For days, Victor Soares wandered the streets of Catete, a neighborhood in the south of Rio de Janeiro, under the furtive glances of the residents. The 20-year-old man was barefoot, dirty from head to toe, and shirtless. He slept wherever he fell, sometimes in the middle of the road, sometimes naked and hidden away between the cars. He begged for food and money so that, he said, he could go to a cybercafé and try to contact his family. Victor could have continued as just another of the hundreds of homeless people who live on the city’s streets, but Paula Menezes decided against indifference and, a few days before Christmas, published his photo on Facebook.
“Who else is kept awake by this young man’s hallucinatory screams?” she asked in an online neighborhood group of more than 11,000 people. “I called City Hall and they told me it might take up to 15 days to pick him up, and only if he wanted them to. I called emergency services because he shouts and hits his head against the ground, but they said they were not going to go around in an ambulance looking for a disoriented man and that this was the job of social services. I called the police because he was naked and aggressive and they told me to call emergency services.”

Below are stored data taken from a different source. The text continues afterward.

(** * The pool reconciliation loop of the EC2 spot manager

    A shallow embedding of [server/ec2spotmanager/tasks.py] and of the
    table in [server/ec2spotmanager/common/ec2.py], with the properties of
    the reconciliation tick stated and proved over it.

    Conventions of the embedding:
    - Python integers are [Z]; prices (JSON numbers) are Python floats,
      the binary64 values of [PrimFloat], with their rounding, their
      comparisons and their NaN;
    - a Python [dict] that is iterated is an association list in insertion
      order ([dict_get], [dict_set], [dict_del]); a dict that is only looked
      up is a [gmap];
    - the database, the redis cache, the clock and the log are fields of an
      explicit [World]; every function of the source is a computation in the
      state-and-exception monad [M];
    - the cloud provider is an oracle [Provider], asked with the number of
      the call, so that it may answer differently every time. *)

From Stdlib Require Import Floats.
From Stdlib Require Uint63.
From Stdlib Require Import ZArith String List Bool Lia DecimalString.
From stdpp Require Import gmap strings.

Import ListNotations.
Open Scope string_scope.
Open Scope list_scope.
Open Scope Z_scope.

(* A decimal literal denotes the nearest binary64 value, as in Python. *)
Set Warnings "-inexact-float".

(** ** Exceptions and results *)

Inductive exn : Type :=
  | EC2ResponseError (msg : string)
  | BotoServerError (msg : string)
  | SSLError (msg : string)
  | SocketError (msg : string)
  | RuntimeError (msg : string)
  | KeyError
  | IndexError
  | ValueError
  | AttributeError
  | AssertionError
  | DoesNotExist
  | OtherError (msg : string).

(** [str(msg)] of a caught exception. *)
Definition exn_str (e : exn) : string :=
  match e with
  | EC2ResponseError m | BotoServerError m | SSLError m | SocketError m
  | RuntimeError m | OtherError m => m
  | KeyError => "KeyError"
  | IndexError => "IndexError"
  | ValueError => "ValueError"
  | AttributeError => "AttributeError"
  | AssertionError => "AssertionError"
  | DoesNotExist => "DoesNotExist"
  end.

(** The tuple [(boto.exception.EC2ResponseError, boto.exception.BotoServerError,
    ssl.SSLError, socket.error)] of the [except] clauses. *)
Definition is_boto_error (e : exn) : bool :=
  match e with
  | EC2ResponseError _ | BotoServerError _ | SSLError _ | SocketError _ => true
  | _ => false
  end.

Inductive res (A : Type) : Type :=
  | Ok (a : A)
  | Raise (e : exn).
Arguments Ok {A} a.
Arguments Raise {A} e.

(** ** Python dictionaries in insertion order *)

Section Dict.
Context {V : Type}.

Fixpoint dict_get (d : list (string * V)) (k : string) : option V :=
  match d with
  | [] => None
  | (k', v) :: r => if String.eqb k' k then Some v else dict_get r k
  end.

(** [d[k] = v]: an existing key keeps its place. *)
Fixpoint dict_set (d : list (string * V)) (k : string) (v : V) : list (string * V) :=
  match d with
  | [] => [(k, v)]
  | (k', v') :: r =>
      if String.eqb k' k then (k', v) :: r else (k', v') :: dict_set r k v
  end.

(** [del d[k]] on a key that is present. *)
Fixpoint dict_del (d : list (string * V)) (k : string) : list (string * V) :=
  match d with
  | [] => []
  | (k', v') :: r => if String.eqb k' k then r else (k', v') :: dict_del r k
  end.

Definition dict_has (d : list (string * V)) (k : string) : bool :=
  match dict_get d k with Some _ => true | None => false end.
End Dict.

(** [x in l] for a list of strings. *)
Definition str_in (x : string) (l : list string) : bool :=
  existsb (String.eqb x) l.

(** [needle in haystack] for strings. *)
Fixpoint substring_in (needle haystack : string) : bool :=
  String.prefix needle haystack ||
  match haystack with
  | EmptyString => false
  | String _ rest => substring_in needle rest
  end.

That same day dozens of people from the group began to give the man food and walk with him as he wandered between the Flamengo and the Gloria neighborhoods. It was not easy. Victor used to fix elevators for a living but he suffers from undiagnosed psychiatric problems. He would slip away like an eel every time someone tried to approach or stop him.
Rejane had been looking for her son for five months, ever since he suffered an apparent psychotic breakdown and left the family home in São Paulo
On Saturday, Juliane Jacinto used the scant amount of information she had about Victor to search for some answers online. She found his profile on Facebook and that of his mother, Rejane. According to Jacinto, Rejane had been looking for her son for five months, ever since he suffered an apparent psychotic breakdown and left the family home in São Paulo. It was the second time he had run away. His mother printed 2,000 posters with his face on them and posted them around the city. She could not believe that this huge group of people, which normally only chatted about muggings, lost dogs and pruning trees, had found and cared for her son for almost two weeks. She bought a bus ticket and went to Rio, not knowing exactly how her son had ended up 400 kilometers from home.

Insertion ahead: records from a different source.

(** Blanks after the value add no token. *)
Lemma lex_run_trailing (r : pystr) (cfg cfg1 : list token * lex_state)
    (toks : list token) :
  Forall (fun c => isspace c = true) r -> wf_state cfg.2 ->
  lex_run cfg r = Some cfg1 -> lex_finish cfg1 = Some toks ->
  lex_finish cfg = Some toks.
Proof.
  intros Hr. revert cfg. induction Hr as [|c r Hc _ IH]; intros cfg Hwf; simpl.
  - by intros [= <-].
  - destruct (lex_step cfg c) as [cfg'|] eqn:Hstep; [|done].
    intros Hrun Hfin. apply (lex_step_space cfg cfg' c toks Hc Hwf Hstep).
    apply IH; [by apply (wf_step cfg _ c)|done..].
Qed.

End JsonFacts.

Lemma lstrip_split (s : pystr) :
  exists l, s = l ++ lstrip s /\ Forall (fun c => isspace c = true) l.
Proof.
  induction s as [|c s (l & Hl & Hsp)]; [by exists []|]. simpl.
  destruct (isspace c) eqn:Hc.
  - exists (c :: l). split; [by rewrite Hl at 1|by constructor].
  - by exists [].
Qed.

Lemma rstrip_split (s : pystr) :
  exists r, s = rstrip s ++ r /\ Forall (fun c => isspace c = true) r.
Proof.
  destruct (lstrip_split (rev s)) as (l & Hl & Hsp).
  exists (rev l). split.
  - unfold rstrip. rewrite <- rev_app_distr, <- Hl. by rewrite rev_involutive.
  - by apply List.Forall_rev.
Qed.

(** A text is its stripped text between two runs of blanks. *)
Lemma strip_split (s : pystr) :
  exists l r, s = l ++ strip s ++ r
              /\ Forall (fun c => isspace c = true) l
              /\ Forall (fun c => isspace c = true) r.
Proof.
  destruct (lstrip_split s) as (l & Hl & Hsl).
  destruct (rstrip_split (lstrip s)) as (r & Hr & Hsr).
  exists l, r. unfold strip. by rewrite <- Hr.
Qed.

(** A text that decodes decodes to the same value once stripped. *)
Lemma lex_strip (s : pystr) (toks : list Json.token) :
  Json.lex s = Some toks -> Json.lex (strip s) = Some toks.
Proof.
  destruct (strip_split s) as (l & r & Hs & Hl & Hr).
  unfold Json.lex. rewrite Hs at 1.
  destruct (Json.lex_run _ (l ++ _)) as [cfg|] eqn:Hrun; [|done].
  rewrite JsonFacts.lex_run_leading in Hrun by (by rewrite ?Hrun).
  rewrite JsonFacts.lex_run_app in Hrun.
  destruct (Json.lex_run _ (strip s)) as [cfg_m|] eqn:Hm; [|done].
  simpl in Hrun. intros Hfin.
  apply (JsonFacts.lex_run_trailing r cfg_m cfg toks Hr); [|done..].
  by apply (JsonFacts.wf_run (strip s) ([], Json.LIdle)).
Qed.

While his mother traveled to Rio, the online group published a log of Victor’s location every few minutes. Five hundred comments chronicle their efforts to accompany him around the streets that day. No one could force him to stay in one place, but they were determined not to lose sight of him just before his mother arrived.
On Monday, Juliane joined Rejane and they tried to catch up with Victor. But, Rejane, out of breath, lost him in the hillside neighborhood of Santa Teresa. Night fell and Victor had yet to resurface. Rejane was tired and frustrated but Paula invited her to stay at her house for the night. Meanwhile, neighbors told Victor’s story to security guards at supermarkets, owners of newspaper kiosks, motorcycle taxi drivers and City Hall employees who promised to send firefighters if Victor showed up. They all joined a WhatsApp group to tell everyone if there was a Victor sighting and decided to wait for the next day to continue the search.
Minutes after midnight, cellphones began to vibrate. Someone had seen Victor again. Half a dozen neighbors jumped out of bed, changed, and headed out to follow him on foot, on motorcycles or in taxis. Victor wandered aimlessly, but walked quickly, and the neighbors were concerned they might lose him again.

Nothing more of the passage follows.